[Source records]

(* ===== verification/Batch.v ===== *)
(** * Concurrent batches

    Models [pkg/patterns/batch/batch.go]: one goroutine per request, a
    semaphore of [MaxConcurrency] slots, and a result slot per index.  The
    goroutines are a step relation; [ProcessBatch] is the sequential reading,
    with the order in which the goroutines got their work done as an input. *)

From S2P Require Import Prelude Errors.

Section Batch.
Context {W TRequest TResult : Type}.

(** [Result]/[Error]; the zero value has neither. *)
Record BatchItem := mkItem { Result : option TResult; Error_ : option error }.

Definition zeroItem : BatchItem := mkItem None None.

Record BatchProcessor := mkProcessor {
  MaxConcurrency : nat;
  Validate : TRequest -> res unit;
  Process : TRequest -> M W TResult
}.

Variable bp : BatchProcessor.

(** The body of one goroutine between acquiring and releasing the
    semaphore.  A panic in it ends the program. *)
Definition run_item (request : TRequest) : M W BatchItem :=
  match Validate bp request with
  | Err err => mret (mkItem None (Some err))
  | Panic s => panic s
  | Ok _ =>
      r ← try_ (Process bp request);
      mret (match r with
            | inl result => mkItem (Some result) None
            | inr err => mkItem None (Some err)
            end)
  end.

(** Run the goroutines of the given indices one after the other. *)
Fixpoint run_order (order : list nat) (requests : list TRequest) (results : list BatchItem)
  : M W (list BatchItem) :=
  match order with
  | [] => mret results
  | i :: order' =>
      match requests !! i with
      | Some request => item ← run_item request; run_order order' requests (<[i := item]> results)
      | None => run_order order' requests results
      end
  end.

(** [continueOnError] is a parameter the code does not read. *)
Definition ProcessBatch (order : list nat) (requests : list TRequest) (continueOnError : bool)
  : M W (list BatchItem) :=
  run_order order requests (replicate (length requests) zeroItem).

(** ** The goroutines *)

Inductive slot : Type := Waiting | Running | Finished.

#[global] Instance slot_eq_dec : EqDecision slot.
Proof. solve_decision. Defined.

Record BatchConf := mkBatchConf { slots : list slot; results : list BatchItem; world : W }.

Definition running (c : BatchConf) : nat := length (List.filter (λ s, bool_decide (s = Running)) (slots c)).

Inductive batch_step (requests : list TRequest) : BatchConf -> BatchConf -> Prop :=
| batch_acquire i c :
    slots c !! i = Some Waiting -> (running c < MaxConcurrency bp)%nat ->
    batch_step requests c (mkBatchConf (<[i := Running]> (slots c)) (results c) (world c))
| batch_finish i c request item w' :
    slots c !! i = Some Running -> requests !! i = Some request ->
    run_item request (world c) = (Ok item, w') ->
    batch_step requests c (mkBatchConf (<[i := Finished]> (slots c)) (<[i := item]> (results c)) w').

Definition batch_init (requests : list TRequest) (w : W) : BatchConf :=
  mkBatchConf (replicate (length requests) Waiting) (replicate (length requests) zeroItem) w.

(** [wg.Wait()] has returned. *)
Definition all_done (c : BatchConf) : Prop := Forall (λ s, s = Finished) (slots c).

(** ** Lemmas *)

Lemma run_order_app order1 order2 requests rs w rs1 w1 :
  run_order order1 requests rs w = (Ok rs1, w1) ->
  run_order (order1 ++ order2) requests rs w = run_order order2 requests rs1 w1.
Proof.
  revert rs w. induction order1 as [|i order1 IH]; intros rs w; simpl.
  { unfold mret, GoM_ret. intros; by simplify_eq. }
  destruct (requests !! i) as [request|]; [|apply IH].
  unfold mbind, GoM_bind. destruct (run_item request w) as [[item|e|s] w2]; [apply IH|done..].
Qed.

Lemma filter_insert_length {A} (f : A -> bool) l i x y :
  l !! i = Some x ->
  (length (List.filter f (<[i := y]> l)) + (if f x then 1 else 0)
   = length (List.filter f l) + (if f y then 1 else 0))%nat.
Proof.
  revert i. induction l as [|a l IH]; intros [|i] Hx; simplify_eq/=.
  - destruct (f x), (f y); simpl; lia.
  - specialize (IH i Hx). destruct (f a); simpl; lia.
Qed.

Definition batch_inv (requests : list TRequest) (w : W) (c : BatchConf) : Prop :=
  length (slots c) = length requests /\ (running c <= MaxConcurrency bp)%nat
  /\ exists order, NoDup order
     /\ (forall i, i ∈ order <-> slots c !! i = Some Finished)
     /\ run_order order requests (replicate (length requests) zeroItem) w = (Ok (results c), world c).

Lemma batch_inv_init requests w : batch_inv requests w (batch_init requests w).
Proof.
  split_and!; simpl; [by rewrite length_replicate| |].
  - unfold running. simpl. induction (length requests); simpl; [lia|]. done.
  - exists []. split_and!; [constructor| |done]. intros i. split; [intros Hi; by apply elem_of_nil in Hi|].
    intros [? _]%lookup_replicate. done.
Qed.

Lemma batch_inv_step requests w c c' :
  batch_inv requests w c -> batch_step requests c c' -> batch_inv requests w c'.
Proof.
  intros (Hlen & Hrun & order & Hnd & Hord & Hro) Hs. destruct Hs as [i c Hi Hlt|i c request item w' Hi Hreq Hit].
  - split_and!; simpl; [by rewrite length_insert| |].
    + pose proof (filter_insert_length (λ s, bool_decide (s = Running)) _ i Waiting Running Hi) as Hf.
      unfold running in *. simpl in *. lia.
    + exists order. split_and!; [done| |done]. intros j. rewrite Hord.
      destruct (decide (i = j)) as [->|Hne]; [|by rewrite list_lookup_insert_ne].
      rewrite list_lookup_insert_eq by (by eapply lookup_lt_Some). rewrite Hi. done.
  - split_and!; simpl; [by rewrite length_insert| |].
    + pose proof (filter_insert_length (λ s, bool_decide (s = Running)) _ i Running Finished Hi) as Hf.
      unfold running in *. simpl in *. lia.
    + exists (order ++ [i]). split_and!.
      * apply NoDup_app. split_and!; [done| |apply NoDup_singleton].
        intros j Hj ->%list_elem_of_singleton. apply Hord in Hj. congruence.
      * intros j. rewrite elem_of_app, list_elem_of_singleton, Hord.
        destruct (decide (i = j)) as [->|Hne].
        -- rewrite list_lookup_insert_eq by (by eapply lookup_lt_Some). naive_solver.
        -- rewrite list_lookup_insert_ne by done. naive_solver.
      * rewrite (run_order_app _ _ _ _ _ _ _ Hro). simpl. rewrite Hreq.
        unfold mbind, GoM_bind. by rewrite Hit.
Qed.

Lemma batch_inv_reachable requests w c :
  rtc (batch_step requests) (batch_init requests w) c -> batch_inv requests w c.
Proof.
  intros Hr. pose proof (batch_inv_init requests w) as Hi. induction Hr; [done|].
  apply IHHr. by eapply batch_inv_step.
Qed.

Lemma all_done_order requests w c :
  batch_inv requests w c -> all_done c ->
  exists order, Permutation order (seq 0 (length requests))
    /\ run_order order requests (replicate (length requests) zeroItem) w = (Ok (results c), world c).
Proof.
  intros (Hlen & _ & order & Hnd & Hord & Hro) Hd. exists order. split; [|done].
  apply NoDup_Permutation; [done|apply NoDup_seq|]. intros i. rewrite Hord, elem_of_seq.
  unfold all_done in Hd. rewrite Forall_lookup in Hd. split.
  - intros Hi%lookup_lt_Some. lia.
  - intros [_ Hi]. destruct (slots c !! i) as [s|] eqn:E; [by rewrite (Hd _ _ E)|].
    apply lookup_ge_None in E. lia.
Qed.

(** Steps still to be taken. *)
Definition batch_todo (c : BatchConf) : nat :=
  (2 * length (List.filter (λ s, bool_decide (s = Waiting)) (slots c)) + running c)%nat.

Lemma batch_step_todo requests c c' : batch_step requests c c' -> batch_todo c = S (batch_todo c').
Proof.
  intros [i c0 Hi _|i c0 request item w' Hi _ _]; unfold batch_todo, running; simpl.
  - pose proof (filter_insert_length (λ s, bool_decide (s = Waiting)) _ i Waiting Running Hi).
    pose proof (filter_insert_length (λ s, bool_decide (s = Running)) _ i Waiting Running Hi).
    simpl in *. lia.
  - pose proof (filter_insert_length (λ s, bool_decide (s = Waiting)) _ i Running Finished Hi).
    pose proof (filter_insert_length (λ s, bool_decide (s = Running)) _ i Running Finished Hi).
    simpl in *. lia.
Qed.

Lemma batch_progress requests w c :
  (0 < MaxConcurrency bp)%nat -> (forall r w, exists item w', run_item r w = (Ok item, w')) ->
  batch_inv requests w c -> ~ all_done c -> exists c', batch_step requests c c'.
Proof.
  intros Hmax Hrun (Hlen & _ & _) Hnd. unfold all_done in Hnd.
  apply not_Forall_Exists in Hnd; [|apply _]. apply Exists_exists in Hnd as (s & Hin & Hs).
  destruct (decide (Exists (λ s, s = Running) (slots c))) as [He|He]; rewrite Exists_exists in He.
  - destruct He as (s' & Hin' & ->). apply list_elem_of_lookup in Hin' as [i Hi].
    destruct (lookup_lt_is_Some_2 requests i) as [req Hreq]; [rewrite <-Hlen; by eapply lookup_lt_Some|].
    destruct (Hrun req (world c)) as (item & w' & Hit). eexists. by eapply batch_finish.
  - apply list_elem_of_lookup in Hin as [i Hi]. exists (mkBatchConf (<[i := Running]> (slots c)) (results c) (world c)).
    apply batch_acquire; [destruct s; [done| |by destruct Hs]|].
    + exfalso. apply He. exists Running. split; [by eapply list_elem_of_lookup_2|done].
    + assert (running c = 0%nat) as ->; [|done]. unfold running.
      destruct (List.filter _ (slots c)) as [|x l] eqn:E; [done|]. exfalso. apply He.
      assert (In x (x :: l)) as Hx by (by left). rewrite <-E in Hx. apply filter_In in Hx as [Hx Hb].
      bool_to_prop. subst. exists Running. split; [by apply list_elem_of_In|done].
Qed.

End Batch.
Arguments BatchItem : clear implicits.
Arguments BatchProcessor : clear implicits.


(** C28: no deadlock and no livelock: with a positive concurrency limit and
    handlers that do not panic, every execution of a batch of [n] requests can
    be extended until all are done, and every maximal one has exactly [2 n]
    steps. *)
Theorem batch_terminates {W TRequest TResult} (bp : BatchProcessor W TRequest TResult) requests w n c :
  (0 < MaxConcurrency bp)%nat ->
  (forall r w, exists item w', run_item bp r w = (Ok item, w')) ->
  nsteps (batch_step bp requests) n (batch_init requests w) c ->
  (n <= 2 * length requests)%nat
  /\ (n = 2 * length requests <-> all_done c)%nat
  /\ (~ all_done c -> exists c', batch_step bp requests c c').
Proof.
  intros Hmax Hrun Hn.
  assert (batch_inv bp requests w c) as Hi by (apply batch_inv_reachable; by eapply rtc_nsteps_2).
  assert (batch_todo (@batch_init W TRequest TResult requests w) = 2 * length requests)%nat as H0.
  { unfold batch_todo, running. simpl. clear. induction (length requests) as [|k IH]; simpl in *; lia. }
  assert (forall c0, nsteps (batch_step bp requests) n c0 c -> batch_todo c0 = n + batch_todo c)%nat as Hsum.
  { clear. induction n as [|n IH]; intros c0 Hn; inversion Hn as [|? ? c1 ? Hs Hn']; subst; [done|].
    apply batch_step_todo in Hs. specialize (IH _ Hn'). lia. }
  specialize (Hsum _ Hn). rewrite H0 in Hsum. split; [lia|]. split; [|by apply (batch_progress bp requests w c)].
  assert (batch_todo c = 0%nat <-> all_done c) as Hz;
    [|rewrite <-Hz; lia]. unfold batch_todo, running, all_done.
  induction (slots c) as [|s l IH]; simpl; [done|]. rewrite Forall_cons, <-IH.
  destruct s; simpl; split; naive_solver lia.
Qed.

(** The two-request batches of the witnesses: a counter as the world. *)
Definition ex_bp : BatchProcessor nat nat nat :=
  mkProcessor 1 (λ r, if Nat.eqb r 0 then Err (ErrorsNew "zero") else Ok tt)
    (λ r w, (Ok (r + w)%nat, S w)).

Definition ex_done : BatchConf :=
  mkBatchConf [Finished; Finished] [mkItem None (Some (ErrorsNew "zero")); mkItem (Some 7%nat) None] 1%nat.

Lemma ex_batch_run : nsteps (batch_step ex_bp [0%nat; 7%nat]) 4 (batch_init [0%nat; 7%nat] 0%nat) ex_done.
Proof.
  eapply nsteps_l; [apply (batch_acquire _ _ 1); [done|vm_compute; lia]|].
  eapply nsteps_l; [apply (batch_finish _ _ 1) with (request := 7%nat); done|].
  eapply nsteps_l; [apply (batch_acquire _ _ 0); [done|vm_compute; lia]|].
  eapply nsteps_l; [apply (batch_finish _ _ 0) with (request := 0%nat); done|].
  apply nsteps_O.
Qed.


Lemma batch_terminates_witness : (4 <= 2 * length [0%nat; 7%nat])%nat /\ all_done ex_done.
Proof.
  destruct (batch_terminates ex_bp [0%nat; 7%nat] 0%nat 4 ex_done) as (Hle & Hiff & _).
  - vm_compute. lia.
  - intros r w. unfold run_item. simpl. destruct (Nat.eqb r 0); eexists _, _; reflexivity.
  - exact ex_batch_run.
  - split; [exact Hle|]. apply Hiff. reflexivity.
Defined.

(** [continueOnError] makes no difference: when a request fails, the
    others are processed all the same and no error is returned for the batch,
    with the flag set or not. *)
Theorem continue_on_error_ignored {W TRequest TResult} (bp : BatchProcessor W TRequest TResult) order requests w :
  ProcessBatch bp order requests false w = ProcessBatch bp order requests true w
  /\ forall e, fst (ProcessBatch bp order requests false w) <> Err e.
Proof.
  split; [done|]. intros e. unfold ProcessBatch. generalize (replicate (length requests) (@zeroItem TResult)).
  revert w. induction order as [|i order IH]; intros w rs; simpl; [done|].
  destruct (requests !! i) as [request|]; [|apply IH]. unfold mbind, GoM_bind.
  destruct (run_item bp request w) as [[item|e'|s] w'] eqn:E; [apply IH| |done].
  exfalso. unfold run_item in E. destruct (Validate bp request) as [|e0|]; [|by inversion E..].
  go_unfold. by destruct (Process bp request w) as [[]].
Qed.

> Instructions for the task:
Answer only with the count of lines in the records that include the string "pose".

> Exercise answer:
7